Poser des « mais » aux portes des filles
Posté par francesca7 le 3 mars 2013
Dans les villages de l’est de la France, « le mai », c’est l’arbre individuel, l’arbre d’amour
Dans les années 1940, au soir du 30 avril, traditions de nos campagnes obligent, les garçons du village se réunissaient pour préparer la pose des « mais » destinés à toutes les filles qui sont « bonnes à marier » ou tout au moins à être courtisées.
Ces « mais » étaient le symbole de l’arrivée des beaux jours, de la reprise des activités, contrastant avec le calme de l’hiver. Je m’en vais vous raconter cette belle tradition…. D’après les écrits du livre de l’instituteur de ma fille : M.Monin paru dans « Une école de son village » :
Dans nos campagnes, dans les années 1940, les jeunes sont nombreux à Dompierre en Morvan (21). Les garçons de la commune se divisent alors en trois équipes indépendantes, non rivales pour se partager le « travail » dans les différents hameaux.

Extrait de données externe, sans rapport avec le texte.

(* ===== verification/GlobalDisputesDemo.v ===== *)
(** * The global-disputes pallet: a dispute and a destroyed one

    Two markets over the reference ledger and the queue of prediction-markets:
    the votes on one overturn its first leader, the other is destroyed and
    refunded; concrete instances of the theorems on global disputes. *)

From S2P Require Import Prelude Errors Collections Interfaces Balances DisputeQueue Market GlobalDisputes GlobalDisputesInv GlobalDisputesRuns.

#[global] Instance demo_gd : GdConfig := {|
  GdLedger := RefBalances;
  gd_balances := ref_balances;
  GdQueue := MarketIdsPerDisputeBlock;
  gd_dispute_resolution := pm_dispute_resolution;
  AddOutcomePeriod := 20;
  GdVotingPeriod := 140;
  GlobalDisputeLockId := 1;
  MaxGlobalDisputeVotes := 50;
  MaxOwners := 10;
  MinOutcomeVoteAmount := 10;
  RemoveKeysLimit := 250;
  VotingOutcomeFee := 20;
  reward_account id := Npos (encode id)~1~0;
  gd_lookup z := Ok (Z.to_N z);
  gd_iter _ os := map_to_list os |}.

#[global] Instance demo_gd_laws : GdLaws rb_ok.
Proof.
  split.
  - apply ref_balances_laws.
  - done.
  - intros id id' [= Hid]. by apply (inj encode) in Hid.
  - done.
  - by vm_compute.
Qed.

Definition gd_market (id : Z) : Market :=
  mkMarket id Tru 1%N Permissionless 0 9%N [] (CategoricalType 3) (BlockPeriod 0 5) (mkDeadlines 0 1 1)
    AmmCdaHybrid Disputed None None (Some Court) MarketBonds_default None.
Definition gd_demo_commons : MarketCommons := mkCommons (<[7 := gd_market 7]> (<[8 := gd_market 8]> ∅)) (Some 9) ∅.
Definition gd_demo_ledger : RefBalances :=
  mkRefBalances (<[3%N := 1000]> (<[4%N := 500]> (<[5%N := 500]> ∅))) ∅.

Definition gd0 : GdState := mkGd gd_demo_ledger ∅ ∅ ∅ ∅ gd_demo_commons 100 [].
Definition gd_items : list InitialItem :=
  [mkInitialItem (Categorical 0) 1%N 100; mkInitialItem (Categorical 1) 1%N 30; mkInitialItem (Categorical 1) 9%N 20].
Definition gd1 : GdState := exec (transactional (start_global_dispute 7 gd_items)) gd0.
Definition gd2 : GdState := exec (add_vote_outcome (Signed 3%N) 7 (Categorical 2)) gd1.
(** Thirty blocks later the votes are open. *)
Definition gd3 : GdState :=
  mkGd (gd_ledger gd2) (Locks gd2) (Outcomes gd2) (GlobalDisputesInfo gd2) (gd_queue gd2) (gd_commons gd2) 130 (gd_events gd2).
Definition gd4 : GdState := exec (vote_on_outcome (Signed 4%N) 7 (Categorical 1) 80) gd3.
Definition gd5 : GdState := exec (vote_on_outcome (Signed 4%N) 7 (Categorical 1) 20) gd4.
Definition gd6 : GdState := exec (determine_voting_winner 7) gd5.
Definition gd7 : GdState := exec (purge_outcomes (Signed 5%N) 7) gd6.

Definition gd_log2 : list GdEntry := ([] ++ (item_entry 7 <$> gd_items)) ++ [GAdded 7 (Categorical 2) 3%N 20].
Definition gd_log5 : list GdEntry := (gd_log2 ++ [GVoted 7 (Categorical 1) 4%N 80]) ++ [GVoted 7 (Categorical 1) 4%N 20].

(** The other market. *)
Definition gd8 : GdState :=
  exec (add_vote_outcome (Signed 3%N) 8 (Categorical 2)) (exec (transactional (start_global_dispute 8 gd_items)) gd0).
Definition gd9 : GdState := exec (destroy_global_dispute 8) gd8.

Example gd_demo_runs :
  is_ok (transactional (start_global_dispute 7 gd_items) gd0).1 = true /\
  (determine_voting_winner 7 gd5).1 = Ok (Some (Categorical 1)) /\
  (reward_outcome_owner (Signed 5%N) 7 gd7).1 = Ok tt /\
  b_locked (gd_ledger gd5) 1 4%N = 100.
Proof. vm_compute. done. Qed.

Lemma user_3 : user 3%N.
Proof. intros id. discriminate. Qed.
Lemma user_4 : user 4%N.
Proof. intros id. discriminate. Qed.

Lemma gd0_run : gd_run rb_ok [] gd0.
Proof.
  apply gd_run_genesis.
  - split; [|apply map_Forall_empty]. repeat (apply map_Forall_insert_2; [by vm_compute|]). apply map_Forall_empty.
  - done.
Qed.

Lemma gd_items_ok : Forall item_ok gd_items.
Proof. repeat constructor; by vm_compute. Qed.

Lemma gd2_run : gd_run rb_ok gd_log2 gd2.
Proof.
  apply (gd_run_add _ _ gd1); [|apply user_3|apply exec_ok; vm_compute; reflexivity].
  eapply (gd_run_start _ _ gd0); [apply gd0_run|apply gd_items_ok|]. apply exec_result. vm_compute. reflexivity.
Qed.

Lemma gd5_run : gd_run rb_ok gd_log5 gd5.
Proof.
  apply (gd_run_vote _ _ gd4); [|apply user_4|by vm_compute|apply exec_ok; vm_compute; reflexivity].
  apply (gd_run_vote _ _ gd3); [|apply user_4|by vm_compute|apply exec_ok; vm_compute; reflexivity].
  pose proof (gd_run_inv _ _ _ gd2_run) as Hi. apply gd_run_others; [apply gd2_run|apply Hi|done|apply Hi|done].
Qed.

Lemma gd7_run : gd_run rb_ok gd_log5 gd7.
Proof.
  apply (gd_run_purge _ _ gd6 5%N 7); [|apply exec_ok; vm_compute; reflexivity].
  assert (Hg : exists g, GlobalDisputesInfo gd5 !! 7 = Some g /\ gd_status g <> GdDestroyed) by (eexists; split; [vm_compute; reflexivity|done]).
  destruct Hg as (g & Hg & Hst). eapply (gd_run_determine _ _ gd5 7); [apply gd5_run|exact Hg|exact Hst|].
  apply exec_result. vm_compute. reflexivity.
Qed.

Lemma gd9_run : gd_run rb_ok (([] ++ (item_entry 8 <$> gd_items)) ++ [GAdded 8 (Categorical 2) 3%N 20]) gd9.
Proof.
  apply (gd_run_destroy _ _ gd8 8); [|apply exec_ok; vm_compute; reflexivity].
  eapply (gd_run_add _ _ (exec (transactional (start_global_dispute 8 gd_items)) gd0));
    [|apply user_3|apply exec_ok; vm_compute; reflexivity].
  eapply (gd_run_start _ _ gd0); [apply gd0_run|apply gd_items_ok|]. apply exec_result. vm_compute. reflexivity.
Qed.

Lemma plurality_wins_witness :
  (exists e, e ∈ gd_log5 /\ entry_market e = 7 /\ entry_outcome e = Categorical 1) /\
  forall o', tally gd_log5 7 o' <= tally gd_log5 7 (Categorical 1).
Proof.
  refine (plurality_wins (H := demo_gd) rb_ok gd_log5 gd5 7 (Categorical 1) gd6 gd5_run _).
  apply exec_result. vm_compute. reflexivity.
Defined.

Lemma votes_stay_locked_witness : Z.min (voted gd_log5 7 4%N) (umax 128) <= b_locked (gd_ledger gd5) GlobalDisputeLockId 4%N.
Proof. apply (proj1 (votes_stay_locked (H := demo_gd) rb_ok gd_log5 gd5 4%N gd5_run)). vm_compute. reflexivity. Defined.

Lemma refunds_in_full_witness :
  exists s', refund_vote_fees (Signed 5%N) 8 gd9 = (Ok tt, s') /\ outcomes_of 8 s' = ∅ /\
    forall x, x <> reward_account 8 ->
      b_free (gd_ledger s') x = b_free (gd_ledger gd9) x + zsum (owed x) (map_to_list (outcomes_of 8 gd9)).*2.
Proof.
  assert (Hg : exists g, GlobalDisputesInfo gd9 !! 8 = Some g /\ gd_status g = GdDestroyed) by (eexists; split; vm_compute; reflexivity).
  destruct Hg as (g & Hg & Hst). apply (refunds_in_full (H := demo_gd) rb_ok _ gd9 8 g 5%N gd9_run Hg Hst).
  - by vm_compute.
  - intros x _.
    assert (Ho : zsum (owed x) (map_to_list (outcomes_of 8 gd9)).*2 <= 20).
    { replace (map_to_list (outcomes_of 8 gd9)).*2 with
        [mkOutcomeInfo 20 (Paid 3%N 20); mkOutcomeInfo 50 (Shared [1%N; 9%N]); mkOutcomeInfo 100 (Shared [1%N])]
        by (vm_compute; reflexivity). cbn. case_decide; lia. }
    assert (Hf : b_free (gd_ledger gd9) x <= 1000); [|change (umax 128) with 340282366920938463463374607431768211455; lia].
    assert (Hall : map_Forall (fun _ v => v <= 1000) (rb_free (gd_ledger gd9))) by (apply (bool_decide_unpack _); vm_compute; exact I).
    by apply (rb_free_le (gd_ledger gd9) x 1000).
Defined.

Lemma rewards_reach_owners_witness : exists s' o, (forall o', tally gd_log5 7 o' <= tally gd_log5 7 o) /\
  gd_events s' = gd_events gd7 ++ [reward_event 7 (owners_in_log gd_log5 7 o)].
Proof.
  assert (Hr : exists s', reward_outcome_owner (Signed 5%N) 7 gd7 = (Ok tt, s')) by (eexists; apply exec_ok; vm_compute; reflexivity).
  destruct Hr as [s' Hr]. destruct (rewards_reach_owners (H := demo_gd) rb_ok gd_log5 gd7 7 5%N s' gd7_run Hr) as (o & Ho & Hev & _).
  exists s', o. split; [exact Ho|exact Hev].
Defined.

Un groupe sévit à Genouilly, un autre à Dompierre et Jadron et le troisième à Courcelotte et Villars. Il faut savoir que ces jeunes gens devaient honorer une bonne vingtaine de filles…
Les « mais sont de jeunes charmes repérés à l’avance dans la forêt.

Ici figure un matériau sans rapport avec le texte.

Definition do_trade (tx_type : TxType) (who : AccountId) (market_id asset_count : Z) (asset : Asset)
    (amount_in price_limit : Z) (orders : list Z) (strategy : Strategy) : HrM unit :=
  lift (ensure (0 <? amount_in) (hr_error AmountIsZero)) ;;
  base ← lift (PredictionMarketBase_get 128);
  lift (ensure (price_limit <=? base) (hr_error PriceLimitTooHigh)) ;;
  lift (ensure (saturated_into 32 (Z.of_nat (length orders)) <=? MaxOrders) (hr_error MaxOrdersExceeded)) ;;
  s ← get;
  m ← lift (market (commons (book s)) market_id);
  lift (ensure (asset_count =? Z.of_nat (length (outcome_assets m))) (hr_error AssetCountMismatch)) ;;
  let '(asset_in, asset_out) :=
    match tx_type with Buy => (base_asset m, asset) | Sell => (asset, base_asset m) end in
  lift (mc_ensure_can_withdraw asset_in who amount_in (assets (book s))) ;;
  info ← maybe_fill_orders tx_type orders amount_in who market_id (base_asset m) asset price_limit;
  '(rest, t) ←
    (if remaining info =? 0 then mret (remaining info, None)
     else maybe_fill_from_amm tx_type who market_id asset (remaining info) price_limit);
  let amm_trades := amm_trades info ++ option_list t in
  limit_order_was_placed ←
    (if rest =? 0 then mret false
     else
       taker_amount ← lift (limit_order_amount tx_type rest price_limit);
       maybe_place_limit_order strategy who market_id asset_in rest asset_out taker_amount);
  info ← lift (get_event_info who (order_trades info) amm_trades);
  modify (fun s => set_hr_events (hr_events s ++
    [HybridRouterExecuted tx_type who market_id price_limit asset_in
       (if limit_order_was_placed : bool then amount_in else saturating_sub amount_in rest)
       asset_out (info_amount_out info) (info_external_fee_amount info)
       (info_swap_fee_amount info)]) s).

(** ** The calls *)

Definition buy (origin : Origin) (market_id asset_count : Z) (asset : Asset) (amount_in max_price : Z)
    (orders : list Z) (strategy : Strategy) : HrM unit :=
  transactional (who ← lift (ensure_signed origin);
                 do_trade Buy who market_id asset_count asset amount_in max_price orders strategy).

Definition sell (origin : Origin) (market_id asset_count : Z) (asset : Asset) (amount_in min_price : Z)
    (orders : list Z) (strategy : Strategy) : HrM unit :=
  transactional (who ← lift (ensure_signed origin);
                 do_trade Sell who market_id asset_count asset amount_in min_price orders strategy).

Definition encode_signed_buy_params relayer nonce market_id asset_count asset amount_in max_price orders strategy :=
  router_encode (mkSignedTrade Buy relayer nonce market_id asset_count asset amount_in max_price orders strategy).
Definition encode_signed_sell_params relayer nonce market_id asset_count asset amount_in min_price orders strategy :=
  router_encode (mkSignedTrade Sell relayer nonce market_id asset_count asset amount_in min_price orders strategy).

(** The nonce is a [u64]; [+= 1] wraps in the release profile. *)
Definition increment_nonce (who : AccountId) (market_id : Z) : HrM unit :=
  modify (fun s => set_MarketNonces
    (<[(who, market_id) := wrapping_add 64 (market_nonces s who market_id) 1]> (MarketNonces s)) s).

Definition signed_buy (origin : Origin) (proof : Proof_) (market_id asset_count : Z) (asset : Asset)
    (amount_in max_price : Z) (orders : list Z) (strategy : Strategy) : HrM unit :=
  transactional (
    who ← lift (ensure_signed origin);
    lift (ensure (bool_decide (who = signer proof)) (hr_error RouterSenderIsNotSigner)) ;;
    market_nonce ← gets (fun s => market_nonces s (signer proof) market_id);
    let signed_payload := encode_signed_buy_params (relayer proof) market_nonce market_id asset_count
      asset amount_in max_price orders strategy in
    lift (ensure (router_verify_signature proof signed_payload)
            (hr_error RouterUnauthorizedSignedTransaction)) ;;
    do_trade Buy who market_id asset_count asset amount_in max_price orders strategy ;;
    increment_nonce who market_id).

Definition signed_sell (origin : Origin) (proof : Proof_) (market_id asset_count : Z) (asset : Asset)
    (amount_in min_price : Z) (orders : list Z) (strategy : Strategy) : HrM unit :=
  transactional (
    who ← lift (ensure_signed origin);
    lift (ensure (bool_decide (who = signer proof)) (hr_error RouterSenderIsNotSigner)) ;;
    market_nonce ← gets (fun s => market_nonces s (signer proof) market_id);
    let signed_payload := encode_signed_sell_params (relayer proof) market_nonce market_id asset_count
      asset amount_in min_price orders strategy in
    lift (ensure (router_verify_signature proof signed_payload)
            (hr_error RouterUnauthorizedSignedTransaction)) ;;
    do_trade Sell who market_id asset_count asset amount_in min_price orders strategy ;;
    increment_nonce who market_id).

(** ** Relayed calls *)

Inductive RouterCall :=
| buy_call (market_id asset_count : Z) (asset : Asset) (amount_in max_price : Z) (orders : list Z)
    (strategy : Strategy)
| sell_call (market_id asset_count : Z) (asset : Asset) (amount_in min_price : Z) (orders : list Z)
    (strategy : Strategy)
| signed_buy_call (proof : Proof_) (market_id asset_count : Z) (asset : Asset) (amount_in max_price : Z)
    (orders : list Z) (strategy : Strategy)
| signed_sell_call (proof : Proof_) (market_id asset_count : Z) (asset : Asset) (amount_in min_price : Z)
    (orders : list Z) (strategy : Strategy).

Selon les années et le courage des garçons, leur diamètre varie de la taille du poignet à celle d’un bon piquet de clôture. En année normale, le feuillage d’un vert tendre commence à se développer. Le choix du charme provient vraisemblablement du fait qu’il pousse très tôt, qu’il symbolise la santé et la vigueur (ne dit-on pas ; se porter comme un charme…) et que son nom s’associe à « charmer » (les filles).

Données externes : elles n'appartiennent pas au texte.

Inductive NsEvent :=
| BuyExecuted (who : AccountId) (market_id : Z) (asset_out : Asset)
    (amount_in amount_out swap_fee_amount external_fee_amount : Z)
| SellExecuted (who : AccountId) (market_id : Z) (asset_in : Asset)
    (amount_in amount_out swap_fee_amount external_fee_amount : Z)
| FeesWithdrawn (who : AccountId) (market_id amount : Z)
| JoinExecuted (who : AccountId) (market_id pool_shares_amount : Z) (amounts_in : list Z)
    (new_liquidity_parameter : Z)
| ExitExecuted (who : AccountId) (market_id pool_shares_amount : Z) (amounts_out : list Z)
    (new_liquidity_parameter : Z)
| PoolDeployed (who : AccountId) (market_id : Z) (account_id : AccountId) (reserves : BTreeMap Asset Z)
    (collateral : Asset) (liquidity_parameter pool_shares_amount swap_fee : Z)
| PoolDestroyed (who : AccountId) (market_id : Z) (amounts_out : list Z)
| AdditionalSwapFeeSet (new_fee : Z)
| EarlyExitFeeAccountSet (new_account : AccountId).

(** The pallet's storage, the complete sets (with the balances and the
    markets), and what it reads or notifies of prediction-markets and of the
    system pallet. *)
Record NsState := mkNs {
  Pools : gmap Z Pool;
  EarlyExitFeeAccount : option AccountId;
  AdditionalSwapFee : option Z;
  sets : CsState Assets;
  MarketAdmin : option AccountId;
  LiquidityProviders : gset (Z * AccountId);
  ns_block_number : Z;
  ns_events : list NsEvent }.

Definition set_Pools x s := mkNs x (EarlyExitFeeAccount s) (AdditionalSwapFee s) (sets s) (MarketAdmin s) (LiquidityProviders s) (ns_block_number s) (ns_events s).
Definition set_EarlyExitFeeAccount x s := mkNs (Pools s) x (AdditionalSwapFee s) (sets s) (MarketAdmin s) (LiquidityProviders s) (ns_block_number s) (ns_events s).
Definition set_AdditionalSwapFee x s := mkNs (Pools s) (EarlyExitFeeAccount s) x (sets s) (MarketAdmin s) (LiquidityProviders s) (ns_block_number s) (ns_events s).
Definition set_sets x s := mkNs (Pools s) (EarlyExitFeeAccount s) (AdditionalSwapFee s) x (MarketAdmin s) (LiquidityProviders s) (ns_block_number s) (ns_events s).
Definition set_LiquidityProviders x s := mkNs (Pools s) (EarlyExitFeeAccount s) (AdditionalSwapFee s) (sets s) (MarketAdmin s) x (ns_block_number s) (ns_events s).
Definition set_ns_block_number x s := mkNs (Pools s) (EarlyExitFeeAccount s) (AdditionalSwapFee s) (sets s) (MarketAdmin s) (LiquidityProviders s) x (ns_events s).
Definition set_ns_events x s := mkNs (Pools s) (EarlyExitFeeAccount s) (AdditionalSwapFee s) (sets s) (MarketAdmin s) (LiquidityProviders s) (ns_block_number s) x.

Abbreviation NsM := (ST DispatchError NsState).

Definition ns_assets (s : NsState) : Assets := cs_assets (sets s).
Definition ns_commons (s : NsState) : MarketCommons := cs_commons (sets s).
Definition deposit_ns_event (e : NsEvent) : NsM unit := modify (fun s => set_ns_events (ns_events s ++ [e]) s).
(** A pool whose balances follow its reserves. *)
Lemma pool_ok_moved (k k' : Asset -> Z) m mk p l l' (g : Asset -> Z -> Z) rs t :
  pool_ok k m mk p l -> remapped g (reserves p) rs -> wf MaxLiquidityTreeDepth t ->
  (forall a r, a ∈ outcome_assets mk -> bt_get a (reserves p) = Some r -> r <= bal a (account_id p) l + k a ->
     0 <= g a r <= bal a (account_id p) l' + k' a) ->
  minimum_balance (collateral p) + total_fees t <= bal (collateral p) (account_id p) l' ->
  pool_ok k' m mk (set_reserves rs (set_liquidity_shares_manager t p)) l'.
Proof.
  intros [Ha Hs Hk Hc Hfee Hb Ht Hfe] (Hsrt & Hkeys & Hget) Hwf Hg Hmin. split; cbn; try done; [by rewrite Hkeys|].
  intros a r' (r & Hr & ->)%Hget. apply Hg; [rewrite <- Hk; by eapply bt_get_key|done|by apply Hb].
Qed.

Lemma pool_ok_same (k k' : Asset -> Z) m mk p l l' : pool_ok k m mk p l ->
  (forall a r, a ∈ outcome_assets mk -> bt_get a (reserves p) = Some r -> bal a (account_id p) l + k a <= bal a (account_id p) l' + k' a) ->
  bal (collateral p) (account_id p) l <= bal (collateral p) (account_id p) l' -> pool_ok k' m mk p l'.
Proof.
  intros [Ha Hs Hk Hc Hfee Hb Ht Hfe] Hg Hle. split; try done; [|lia]. intros a r Hr. specialize (Hb a r Hr).
  specialize (Hg a r ltac:(rewrite <- Hk; by eapply bt_get_key) Hr). lia.
Qed.

(** Everything an operation reads of the pool of [m] in a state of a run. *)
Lemma pool_facts k s m p : ns_inv k s -> Pools s !! m = Some p ->
  exists mk, market (ns_commons s) m = Ok mk /\ pool_ok (k m) m mk p (ns_assets s) /\
    base_asset mk ∉ outcome_assets mk /\ collateral p = base_asset mk /\
    0 <= total_fees (liquidity_shares_manager p) /\ account_id p = pool_account_id m /\ account_id p <> market_account m.
Proof.
  intros HI Hp. destruct (ni_pools _ _ HI m p Hp) as (mk & Hmk & Hok). exists mk.
  split_and!; [done|done|by apply (ni_markets _ _ HI m)|apply Hok|eapply wf_fees_nonneg; apply Hok|apply Hok|].
  rewrite (po_account _ _ _ _ _ Hok). apply pool_not_market.
Qed.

En attendant que le « pays » s’endorme, les histoires vont bon train durant cette veillée généralement bien arrosée. Au milieu des éclats de rire, on se remémore les bons coups des années précédentes et on prépare les nouveaux. A la nuit noire, les équipes partent abattre les ‘mais » avec leurs cognées et leurs lanternes. Il faut ensuite les apporter à leur destinataire, discrètement et sans trop les abîmer. Les arbres sont alors transportés à dos d’homme, ou parfois, quand le vois est loin, sur un chariot, jusqu’aux abords du village ; les « mais » sont alors dressés contre les maisons des demoiselles et quelquefois attachés aux gouttières si le vent menace de les faire tomber. Lorsque le printemps se montre en avance et que les lilas blancs sont épanouis, leurs branches odorantes garnissent aussi le « mai », au grand désespoir des quelques rares propriétaires de ce bel arbuste. Ceux-ci, parfois, offrent à boire aux garçons pour qu’ils ne massacrent pas leurs arbres ou, au contraire, montent « la garde » pour les préserver. Tout cela se passe dans un silence relatif…
Profitant de ce rassemblement de forces vives, le village fait l’objet d’un grand nettoyage de printemps. Tout ce qui traîne le long des rues est amené sur la place ; brouettes, charrettes, outils engins agricoles, barrières, volets, tas de bois, pots de fleurs, etc… Le lendemain, chaque propriétaire tente de retrouver son bien dans cet amoncellement hétéroclite. Cela lui donne l’occasion de mettre un peu d’ordre dans sa cour.
Comme l’ambiance de la nuit n’est pas vraiment mélancolique, il se trouve toujours un gars pour suggérer quelques farces… Boucher une cheminée avec une planche de tombereau ou autre chose, retourner un rouleau agricole, démonter un balancier de pompe, attacher la poignée d’une porte à un seau d’eau ou à une bille de bois placée en travers de l’huis, changer deux ânes d’écurie (de préférence quand leurs maître ne s’adressent plus la parole), etc… Plus subtil est de laisser croire qu’une farce a été faite alors qu’il n’y a rien, les intéressés cherchent alors vainement, pendant plusieurs jours, ce qui a bien pu leur arriver.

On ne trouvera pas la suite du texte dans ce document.